Esqueci-me de referir outra autêntica sacanice: é o argumento de que há poucos utentes quando criam horários absolutamente estapafúrdios, que não servem À maior parte das pessoas. E depois há todo o desleixo voluntário com as linhas para virem com a eterna "falta de segurança". Lembra aqueles que se roubam a si mesmos para receber o valor do seguro.

Esse é o truque lá do Alentejo: lixam-se os horários (perdoe a expressão) até que ninguém use o comboio, para depois se encerrar o serviço argumentando falta de utilização.


A comparação entre a monarquia e a república deve-se à sensação de que esta última não só não tem uma visão de conjunto para o futuro do país, limitando-se às obras ou encerramentos do momento, (exceptuando os elefantes brancos cujos erros anteriores bem deviam servir de lição), como não tem o enor respeito pelo património e as heranças do passado, que além do mais ainda conservam toda a sua utilidade prática, como as linhas de comboio. Neste ponto, reconheço que o monarquia constitucional também teve os seus desrespeitos patrimoniais.


Concedo que a Monarquia, pelas suas características naturais, tenha maior consideração pelo património, digamos assim. Pessoalmente, não me considero nem monárquico nem republicano, na medida em que conheço bons (e maus) exemplos dos dois regimes. O importante é a democracia. O problema português não está tanto no regime, mas nas pessoas. Em quem nos tem (des)governado. Se o João quiser, naqueles que nós temos deixado que nos (des)governem.

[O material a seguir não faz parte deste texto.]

(* ===== verification/ConfigFiles.v ===== *)
(** * The files of a project ([surge-ts-config/src/files.rs])

    The files a configuration lists, or those a walk of its directories finds
    that its patterns include. Globs are the crate [globset]'s and the walk is
    [walkdir]'s: they are the classes [GlobLib] and [WalkDir]. *)

From S2P Require Import Prelude RustStr Json PathMapping UnixPath Probe ImportGraph TsConfig CompilerOptions Normalize Sorting PathComponents.

(** ** The libraries *)

Class GlobLib := {
  Glob : Type;
  GlobSet : Type;
  glob_new : str -> str + Glob;
  globset_build : list Glob -> str + GlobSet;
  set_matches : GlobSet -> str -> list nat;
  set_is_match : GlobSet -> str -> bool;
}.

(** What is documented of them: a set matches what its globs match. *)
Class GlobLibLaws (L : GlobLib) := {
  glob_match : Glob -> str -> bool;
  set_matches_spec globs set path i :
    globset_build globs = inr set ->
    i ∈ set_matches set path <-> exists glob, globs !! i = Some glob /\ glob_match glob path = true;
  set_is_match_spec globs set path :
    globset_build globs = inr set ->
    set_is_match set path = true <-> exists glob, glob ∈ globs /\ glob_match glob path = true;
}.

Record DirEntry := mkEntry { entry_path : str; entry_type : FileType; entry_file_name : str }.

(** [WalkDir::new(root).follow_links(false)] with [filter_entry(keep)]: the
    entries that could be read. *)
Class WalkDir := { walk : str -> (DirEntry -> bool) -> list DirEntry }.

Definition everything (W : WalkDir) (root : str) : list DirEntry := walk root (fun _ => true).

(** What the walk has above an entry, itself included. *)
Definition above (W : WalkDir) (root : str) (entry : DirEntry) : list DirEntry :=
  List.filter (fun a => path_starts_with (entry_path entry) (entry_path a)) (everything W root).

(** An entry that is not kept is not gone below. *)
Class WalkDirLaws (W : WalkDir) := {
  walk_filter root keep :
    walk root keep = List.filter (fun entry => forallb keep (above W root entry)) (everything W root);
  walk_names root entry :
    entry ∈ everything W root -> entry_file_name entry = default (entry_path entry) (file_name (entry_path entry));
}.

(** ** Patterns *)

(** [pattern.split(['/', '\\'])]. *)
Definition pattern_segments (pattern : str) : list str :=
  split_byte slash (map (fun b => if (b =? backslash)%Z then slash else b) pattern).

(** The folder of [escaping_depth]: the depth reached and how often it was left. *)
Definition escape_step (s : nat * nat) (segment : str) : nat * nat :=
  let '(depth, escaped) := s in
  if (segment =s []) || (segment =s lit ".") then (depth, escaped)
  else if segment =s lit ".." then match depth with O => (depth, S escaped) | S depth => (depth, escaped) end
  else (S depth, escaped).
Definition escaping_depth (pattern : str) : nat := snd (foldl escape_step (O, O) (pattern_segments pattern)).

Definition lexical_ancestor (root_dir : str) (depth : nat) : option (str * str) :=
  ancestor ← ancestors root_dir !! depth;
  below ← path_strip_prefix root_dir ancestor;
  Some (ancestor, join (lit "/") (map component_text (components below))).

Definition rebase_step (segments : list str) (segment : str) : list str :=
  if (segment =s []) || (segment =s lit ".") then segments
  else if segment =s lit ".." then
    match last segments with
    | Some name => if name =s lit ".." then segments ++ [lit ".."] else removelast segments
    | None => segments ++ [lit ".."]
    end
  else segments ++ [segment].
Definition rebase_pattern (prefix pattern : str) : str :=
  join (lit "/") (foldl rebase_step [] (split_byte slash prefix ++ pattern_segments pattern)).

Definition is_metacharacter (b : Z) : bool := contains_byte b (lit "*?[]{}").
Definition contains_glob_metacharacters (pattern : str) : bool := existsb is_metacharacter pattern.

(** [components().position(..)] or their number. *)
Fixpoint literal_depth {A} (text : A -> str) (parts : list A) : nat :=
  match parts with
  | [] => O
  | part :: parts => if contains_glob_metacharacters (text part) then O else S (literal_depth text parts)
  end.
Definition literal_component_depth (pattern : str) : nat := literal_depth component_text (components pattern).

Definition is_hidden (name : str) : bool := starts_with (lit ".") name.

Definition wildcard_segments_are_visible (relative : str) (literal_depth : nat) : bool :=
  forallb (fun c => negb (is_hidden (component_text c))) (drop literal_depth (components relative)).

Definition is_under_any_include_root (relative : str) (include_roots : list str) : bool :=
  existsb (fun root => path_starts_with relative root && wildcard_segments_are_visible relative (length (components root)))
    include_roots.

Definition is_supported_source_file (path : str) (allow_js : bool) : bool :=
  match extension path with
  | None => false
  | Some ext =>
      existsb (str_eqb ext) (map lit ["ts"; "tsx"; "mts"; "cts"]%string)
      || (allow_js && existsb (str_eqb ext) (map lit ["js"; "jsx"; "mjs"; "cjs"]%string))
  end.

(** The strings of a list of patterns. *)
Definition parse_pattern_list (values : list Value) (file_name : str) (c : ConfigDiagnosticCode) : parsed (list str) :=
  string_entries values (mkDiagnostic c (lit "pattern entries must be strings") file_name).

Section files.
Context `{Fs : HostFs} `{Globs : GlobLib} `{Walk : WalkDir}.

(** ** Where to walk *)

Definition literal_include_root (root_dir pattern : str) : option str :=
  if contains_glob_metacharacters pattern then None
  else
    let last_component := default [] (component_text <$> last (components pattern)) in
    if contains_byte full_stop last_component then None
    else
      let candidate := resolve_path root_dir pattern in
      if std_exists candidate && std_is_dir candidate then Some (default candidate (path_strip_prefix candidate root_dir))
      else None.
Definition collect_literal_include_roots (root_dir : str) (patterns : list str) : list str :=
  omap (literal_include_root root_dir) patterns.

Definition include_walk_root (base_dir pattern : str) : option str :=
  let segments := split_byte slash pattern in
  let literal := literal_depth id segments in
  let root := foldl path_join base_dir (take literal segments) in
  let root := if (literal =? length segments)%nat && negb (std_is_dir root) then default root (parent root) else root in
  if std_is_dir root then Some root else None.

(** The roots not below one kept before them. *)
Definition keep_outermost (outermost : list str) (root : str) : list str :=
  if existsb (path_starts_with root) outermost then outermost else outermost ++ [root].

Definition include_walk_roots (base_dir : str) (patterns : list str) : list str :=
  let roots := dedup path_eqb (stable_sort path_le (omap (include_walk_root base_dir) patterns)) in
  foldl keep_outermost [] roots.

(** ** The sets of globs *)

Definition glob_error (pattern error file_name : str) : ConfigDiagnostic :=
  invalid (lit "invalid glob " ++ quoted pattern ++ lit ": " ++ error) file_name.

(** The globs of the patterns that are well-formed, with those patterns. *)
Fixpoint accepted_globs (patterns : list str) (file_name : str) : parsed (list (Glob * str)) :=
  match patterns with
  | [] => ([], [])
  | pattern :: patterns =>
      let '(accepted, diagnostics) := accepted_globs patterns file_name in
      match glob_new pattern with
      | inr glob => ((glob, pattern) :: accepted, diagnostics)
      | inl error => (accepted, glob_error pattern error file_name :: diagnostics)
      end
  end.

Definition build_set (globs : list Glob) (file_name : str) : parsed (option GlobSet) :=
  match globset_build globs with
  | inr set => (Some set, [])
  | inl error => (None, [invalid (lit "failed to build globset: " ++ error) file_name])
  end.

Definition build_include_globset (patterns : list str) (file_name : str) : parsed (option GlobSet * list nat) :=
  let '(accepted, malformed) := accepted_globs patterns file_name in
  let '(set, failed) := build_set accepted.*1 file_name in
  ((set, match set with Some _ => map (fun a => literal_component_depth (snd a)) accepted | None => [] end), malformed ++ failed).

Definition build_globset (patterns : list str) (file_name : str) : parsed (option GlobSet) :=
  let '(accepted, malformed) := accepted_globs patterns file_name in
  let '(set, failed) := build_set accepted.*1 file_name in (set, malformed ++ failed).

(** ** The walk *)

Definition should_prune (path root_dir : str) (exclude_set : option GlobSet) : bool :=
  if path_eqb path root_dir then false
  else match path_strip_prefix path root_dir with
       | None => false
       | Some relative => match exclude_set with Some set => set_is_match set relative | None => false end
       end.

Definition is_unreachable_dot_directory (entry : DirEntry) (root_dir : str) (include_depths : list nat) (include_roots : list str)
    : bool :=
  match entry_type entry, path_strip_prefix (entry_path entry) root_dir with
  | Directory, Some relative =>
      match length (components relative) with
      | O => false
      | S literal_reach =>
          if negb (is_hidden (entry_file_name entry)) then false
          else negb (existsb (fun d => literal_reach <? d)%nat include_depths)
               && negb (existsb (fun root => literal_reach <? length (components root))%nat include_roots)
      end
  | _, _ => false
  end.

(** [matched.iter().any(..)], which indexes [include_depths]. *)
Fixpoint any_visible (relative : str) (include_depths : list nat) (matched : list nat) : result bool :=
  match matched with
  | [] => Ok false
  | index :: matched =>
      depth ← unwrap (include_depths !! index);
      if wildcard_segments_are_visible relative depth then Ok true else any_visible relative include_depths matched
  end.

Definition is_included (relative : str) (include_set : option GlobSet) (include_depths : list nat) (include_roots : list str)
    : result bool :=
  match include_set with
  | None => Ok true
  | Some set =>
      by_pattern ← any_visible relative include_depths (set_matches set relative);
      Ok (by_pattern || is_under_any_include_root relative include_roots)
  end.

(** The body of the loop over the entries: the file it pushes. *)
Definition source_file (base_dir : str) (include_set : option GlobSet) (include_depths : list nat) (include_roots : list str)
    (allow_js : bool) (entry : DirEntry) : result (option str) :=
  match entry_type entry, path_strip_prefix (entry_path entry) base_dir with
  | PlainFile, Some relative =>
      included ← is_included relative include_set include_depths include_roots;
      if negb included then Ok None
      else if is_supported_source_file (entry_path entry) allow_js then
        canonical ← canonicalize_if_exists (entry_path entry);
        Ok (Some canonical)
      else Ok None
  | _, _ => Ok None
  end.

Fixpoint source_files (f : DirEntry -> result (option str)) (entries : list DirEntry) : result (list str) :=
  match entries with
  | [] => Ok []
  | entry :: entries =>
      file ← f entry;
      files ← source_files f entries;
      Ok (option_list file ++ files)
  end.

(** ** The files of a configuration *)

(** The set [seen] is that of the results. *)
Fixpoint resolve_explicit_files (root_dir : str) (files : list Value) (allow_js : bool) (results : list str)
    : result (parsed (list str)) :=
  match files with
  | [] => Ok (results, [])
  | file :: files =>
      match as_str file with
      | None =>
          '(results, d) ← resolve_explicit_files root_dir files allow_js results;
          Ok (results, mkDiagnostic InvalidFilesEntry (lit "files entries must be strings") root_dir :: d)
      | Some raw =>
          let candidate := resolve_path root_dir raw in
          if negb (std_exists candidate) || negb (std_is_file candidate) then
            '(results, d) ← resolve_explicit_files root_dir files allow_js results;
            Ok (results, mkDiagnostic InvalidFilesEntry (lit "file " ++ quoted raw ++ lit " does not exist") root_dir :: d)
          else if negb (is_supported_source_file candidate allow_js) then resolve_explicit_files root_dir files allow_js results
          else
            candidate ← canonicalize_if_exists candidate;
            resolve_explicit_files root_dir files allow_js
              (if existsb (path_eqb candidate) results then results else results ++ [candidate])
      end
  end.

Definition default_excludes : list str :=
  map lit ["**/node_modules"; "**/node_modules/**"; "**/bower_components"; "**/bower_components/**";
           "**/jspm_packages"; "**/jspm_packages/**"]%string.

(** The base directory, the roots to walk and the patterns relative to it. *)
Definition walk_plan (root_dir : str) (include_patterns exclude_patterns : list str) : str * list str * list str * list str :=
  let escape_depth := foldr Nat.max O (map escaping_depth include_patterns) in
  match (if (0 <? escape_depth)%nat then lexical_ancestor root_dir escape_depth else None) with
  | Some (ancestor, prefix) =>
      let include_patterns := map (rebase_pattern prefix) include_patterns in
      (ancestor, include_walk_roots ancestor include_patterns, include_patterns, map (rebase_pattern prefix) exclude_patterns)
  | None => (root_dir, [root_dir], include_patterns, exclude_patterns)
  end.

Definition walk_files (base_dir : str) (walk_roots : list str) (keep : DirEntry -> bool) (f : DirEntry -> result (option str))
    : result (list str) :=
  found ← source_files f (concat (map (fun root => walk root keep) walk_roots));
  Ok (dedup path_eqb (stable_sort path_le found)).

Definition pattern_list (entries : option (list Value)) (unwritten : list str) (root_dir : str) (c : ConfigDiagnosticCode)
    : parsed (list str) :=
  match entries with Some entries => parse_pattern_list entries root_dir c | None => (unwritten, []) end.

Definition resolve_source_files (root_dir : str) (files include exclude : option (list Value))
    (options : NormalizedCompilerOptions) : result (parsed (list str)) :=
  let allow_js := flag options allow_js || match check_js options with Some true => true | _ => false end in
  match files with
  | Some files => resolve_explicit_files root_dir files allow_js []
  | None =>
      let '(include_patterns, d1) := pattern_list include [lit "**/*"] root_dir InvalidIncludeEntry in
      let '(user_exclude_patterns, d2) := pattern_list exclude [] root_dir InvalidExcludeEntry in
      let '(base_dir, walk_roots, include_patterns, user_exclude_patterns) :=
        walk_plan root_dir include_patterns user_exclude_patterns in
      let include_roots := collect_literal_include_roots base_dir include_patterns in
      let '((include_set, include_depths), d3) := build_include_globset include_patterns root_dir in
      let '(exclude_set, d4) := build_globset (default_excludes ++ user_exclude_patterns) root_dir in
      let keep entry :=
        negb (should_prune (entry_path entry) base_dir exclude_set)
        && negb (is_unreachable_dot_directory entry base_dir include_depths include_roots) in
      found ← walk_files base_dir walk_roots keep (source_file base_dir include_set include_depths include_roots allow_js);
      Ok (found, d1 ++ d2 ++ d3 ++ d4)
  end.
End files.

(...)confesso que me referia ao Intercidades Porto-Lisboa (que também se estende a Braga e a Guimarães), que há seis meses não tem esse serviço(...)

O João, pela sua rica saúde, não me diga uma coisa dessas, que eu amanhã vou para Aveiro. Intercidades sem serviço de bar? Acho que o meu jantar à beira da ria vai ser passado a fazer o rascunho da reclamação à CP...

Abraço.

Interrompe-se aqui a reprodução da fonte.